Backstory: A country-western Muslim
| Cambridge, Mass.
Kareem Salama – the main act on this evening's Muslim Student Association program at the Massachusetts Institute of Technology – nervously sips a bottle of water backstage as his guitarist/producer tunes a 12-string guitar.
The crowd buzz softens to a deferential hush as a bearded student takes the stage to start the evening with readings from the Koran in an Arabic melody that sounds like a medieval hymn.
It's Koranic recitations like these that inspired Mr. Salama, the son of Eygptian immigrants, to become a musician. But it's the peculiarly American circumstances of his life that drove this devout Muslim with a Southern drawl to his musical passion – country.
And so on this evening Koranic verse dissolves into the main act: the upbeat twang of what is perhaps the first Muslim country singer. In a down-home sound that seems at total odds with his look – an elegantly built man with a goatee style popular with young Arabs in his parents' Middle Eastern homeland – Salama croons to the enthusiastic audience. "Baby, I'm a soldier and I hear those trumpets calling again ... It's time for this simple man to be one of the few good men," go his original lyrics to a war ballad about the shared humanity of two soldiers on opposing sides.
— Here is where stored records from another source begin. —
(* ===== verification/RankingBound.v ===== *)
(** The upper bound that lets a search skip items: no match by anything weaker
    than a prefix scores above [non_prefix_upper_bound], whatever the history and
    the context, with the binary32 rounding of every term taken into account. *)

From Stdlib Require Import SpecFloat.
From S2P Require Import Prelude StdFloat Text Items Query QueryText QueryScores QueryNarrow.
From S2P Require Import Ranking RankingFacts.

(** * Sizes *)

Definition within (k : Z) (x : f32) : Prop := finite x /\ Z.abs (val x) <= 2 ^ (149 + k).

Lemma RZ_within v k : 0 <= k <= 100 -> Z.abs v <= 2 ^ (149 + k) -> Z.abs (RZ v) <= 2 ^ (149 + k).
Proof.
  intros Hk Hv. pose proof (RN_power k Hk) as Hp. unfold RZ. destruct (Z.ltb_spec v 0).
  - pose proof (RN_mono (- v) (2 ^ (149 + k)) ltac:(lia)). pose proof (RN_nonneg (- v) ltac:(lia)). lia.
  - pose proof (RN_mono v (2 ^ (149 + k)) ltac:(lia)). pose proof (RN_nonneg v ltac:(lia)). lia.
Qed.

Lemma power_top k : 0 <= k <= 100 -> 2 ^ (149 + k) < TOP.
Proof. intros Hk. apply Z.pow_lt_mono_r; lia. Qed.

Lemma within_number k x : 0 <= k <= 100 -> number x -> Z.abs (val x) <= 2 ^ (149 + k) -> within k x.
Proof. intros Hk Hn Hv. split; [|done]. pose proof (power_top k Hk). apply finite_between; [done | lia]. Qed.

Lemma within_weaken k k' x : 0 <= k <= k' -> within k x -> within k' x.
Proof. intros Hk [Hf Hv]. split; [done|]. etransitivity; [exact Hv|]. apply Z.pow_le_mono_r; lia. Qed.

Lemma add_within k x y : 0 <= k <= 99 -> within k x -> within k y -> within (k + 1) (f32_add x y).
Proof.
  intros Hk [Hx Hvx] [Hy Hvy]. destruct (add_val x y Hx Hy) as [Hn Hv]. apply within_number; [lia | done|]. rewrite Hv.
  apply RZ_within; [lia|]. replace (149 + (k + 1)) with (Z.succ (149 + k)) by lia. rewrite Z.pow_succ_r by lia. lia.
Qed.
(* ===== verification/SchedulerInv.v ===== *)
(** The query scheduler's invariants.

    Tracing, counting and cancellation notices do not influence scheduling:
    [sim] identifies states up to them, and every helper that only reports is
    [sim]-neutral.  The invariant is split accordingly into the part that
    depends on the scheduling state only ([core_inv]) and the bounds of the
    reporting buffers ([log_inv]). *)

From S2P Require Import Prelude Text Generation Items Debounce LegacyDispatch SchedulerTypes Scheduler.

(** * States up to reporting *)

(** A plugin's state without its counters (the time of its last dispatch is
    read by the debounce logic and stays). *)
Definition erase (st : PluginState) : PluginState :=
  st <| pdiag ::= fun d => default_plugin_diagnostics <| last_dispatched_at := last_dispatched_at d |> |>.
Arguments erase : simpl never.

Record sim (s s' : QueryScheduler) : Prop := {
  sim_config : config s = config s';
  sim_generations : generations s = generations s';
  sim_plugins : erase <$> plugins s = erase <$> plugins s';
  sim_order : plugin_order s = plugin_order s';
  sim_cursor : round_robin_cursor s = round_robin_cursor s';
  sim_depth : result_queue_depth s = result_queue_depth s';
  sim_shutdown : is_shutdown s = is_shutdown s';
  sim_now : last_now s = last_now s';
}.

#[export] Instance sim_equivalence : Equivalence sim.
Proof.
  split.
  - intros s. by split.
  - intros s s' []. by split.
  - intros s1 s2 s3 [] []. split; by etrans.
Qed.

(** * The invariant *)

(** What every plugin's state satisfies, [g] being the current generation:
    usable limits, at most one retained request, no request from the future, a
    wake-up time for every request that waits, and no work while disabled. *)
Record plugin_inv (g : Generation) (st : PluginState) : Prop := {
  pi_capacity : 1 <= effective_queue_capacity (policy st);
  pi_concurrency : 1 <= effective_concurrency_limit (policy st);
  pi_one : len (queue st) <= 1;
  pi_queue_gen : Forall (fun r => p_generation r <= g) (queue st);
  pi_flight_gen : Forall (fun r => f_generation r <= g) (in_flight st);
  pi_wakeup : Forall (fun r => p_ready r = false -> is_some (p_due_at r) = true) (queue st);
  pi_disabled : enabled st = false -> queue st = [] /\ in_flight st = [];
}.

Definition queued_total (m : gmap PluginId PluginState) : Z := map_sum (fun st => len (queue st)) m.

Record core_inv (s : QueryScheduler) : Prop := {
  ci_order_nodup : NoDup (plugin_order s);
  ci_order_dom : forall p, p ∈ plugin_order s <-> is_Some (plugins s !! p);
  ci_config : config s = normalize_config (config s);
  ci_capacity : request_queue_capacity (config s) <= usize_max;
  ci_generation : GenerationTracker.wf (generations s);
  ci_plugins : map_Forall (fun _ st => plugin_inv (current_generation s) st) (plugins s);
  ci_total : queued_total (plugins s) <= request_queue_capacity (config s);
  ci_depth : 0 <= result_queue_depth s <= result_queue_capacity (config s);
  ci_cursor : 0 <= round_robin_cursor s;
}.

Record log_inv (s : QueryScheduler) : Prop := {
  li_config : config s = normalize_config (config s);
  li_trace : len (trace s) <= trace_capacity (config s);
  li_cancellations : len (cancellations s) <= request_queue_capacity (config s);
}.

(** * Frame lemmas *)

Lemma erase_plugin_inv g st : plugin_inv g (erase st) <-> plugin_inv g st.
Proof. split; intros []; by split. Qed.

Lemma sim_lookup s s' p :
  sim s s' -> erase <$> plugins s !! p = erase <$> plugins s' !! p.
Proof. intros H. pose proof (sim_plugins _ _ H) as Hp. by rewrite <- !lookup_fmap, Hp. Qed.

Lemma sim_lookup_Some s s' p st :
  sim s s' -> plugins s !! p = Some st -> exists st', plugins s' !! p = Some st' /\ erase st = erase st'.
Proof.
  intros Hs Hp. pose proof (sim_lookup _ _ p Hs) as H. rewrite Hp in H. cbn in H.
  destruct (plugins s' !! p) as [st'|]; cbn in H; [|done]. apply (inj Some) in H. eauto.
Qed.

(** Two states with the same erasure agree on everything but counters. *)
Lemma erase_fields st st' :
  erase st = erase st' ->
  policy st = policy st' /\ enabled st = enabled st' /\ relevant st = relevant st' /\
  burst_started st = burst_started st' /\ queue st = queue st' /\ in_flight st = in_flight st' /\
  last_dispatched_at (pdiag st) = last_dispatched_at (pdiag st').
Proof. destruct st, st'. unfold erase. cbn. intros. by simplify_eq. Qed.

Lemma erase_intro st st' :
  policy st = policy st' -> enabled st = enabled st' -> relevant st = relevant st' ->
  burst_started st = burst_started st' -> queue st = queue st' -> in_flight st = in_flight st' ->
  last_dispatched_at (pdiag st) = last_dispatched_at (pdiag st') -> erase st = erase st'.
Proof. destruct st, st'. cbn. intros. subst. unfold erase, update. cbn. congruence. Qed.

Lemma queued_total_erase m : queued_total m = queued_total (erase <$> m).
Proof. unfold queued_total. by rewrite map_sum_fmap. Qed.

Lemma core_inv_sim s s' : sim s s' -> core_inv s -> core_inv s'.
Proof.
  intros Hs H. destruct Hs as [Hc Hg Hp Ho Hcur Hd Hsh Hn], H.
  assert (Hlk : forall p, is_Some (plugins s !! p) <-> is_Some (plugins s' !! p)).
  { intros p. pose proof (f_equal (lookup p) Hp) as He. rewrite !lookup_fmap in He.
    rewrite <- (fmap_is_Some erase (plugins s !! p)), He. apply fmap_is_Some. }
  split; rewrite <- ?Hc, <- ?Hg, <- ?Ho, <- ?Hcur, <- ?Hd; try done.
  - intros p. by rewrite <- Hlk.
  - intros p st Hst. apply erase_plugin_inv.
    assert (He : (erase <$> plugins s) !! p = Some (erase st)) by by rewrite Hp, lookup_fmap, Hst.
    rewrite lookup_fmap in He. apply fmap_Some in He as (st0 & Hst0 & ->).
    apply erase_plugin_inv. unfold current_generation. rewrite <- Hg. by apply (ci_plugins0 p).
  - by rewrite queued_total_erase, <- Hp, <- queued_total_erase.
Qed.

#[export] Instance core_inv_proper : Proper (sim ==> iff) core_inv.
Proof. intros s s' Hs. split; apply core_inv_sim; [done | by symmetry]. Qed.

Lemma count_sim field `{!Update field} n s : sim (count field n s) s.
Proof. by split. Qed.

Lemma count_log field `{!Update field} n s : log_inv (count field n s) <-> log_inv s.
Proof. split; intros []; by split. Qed.

Lemma with_plugin_sim p f s : (forall st, erase (f st) = erase st) -> sim (with_plugin p f s) s.
Proof.
  intros Hf. split; try done. cbn. apply map_eq. intros q. rewrite !lookup_fmap, lookup_alter.
  case_decide; [|done]. subst. destruct (plugins s !! q); simpl; by rewrite ?Hf.
Qed.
As any musician emerging at the grassroots level, Salama performs mostly at smaller, niche events like this one. But he clearly has a growing following. Mariam Kandil, an MIT brain and cognitive sciences major who first heard him at another Muslim conference, says that Salama "got me to like country music."
But further, adds Ms. Kandil, a Muslim who wears hijab, the traditional Muslim head scarf, "What really caught my attention was his voice. But also the lyrics of the songs ... cater not only to the Muslim population but to a more universal group of people because of their meaning."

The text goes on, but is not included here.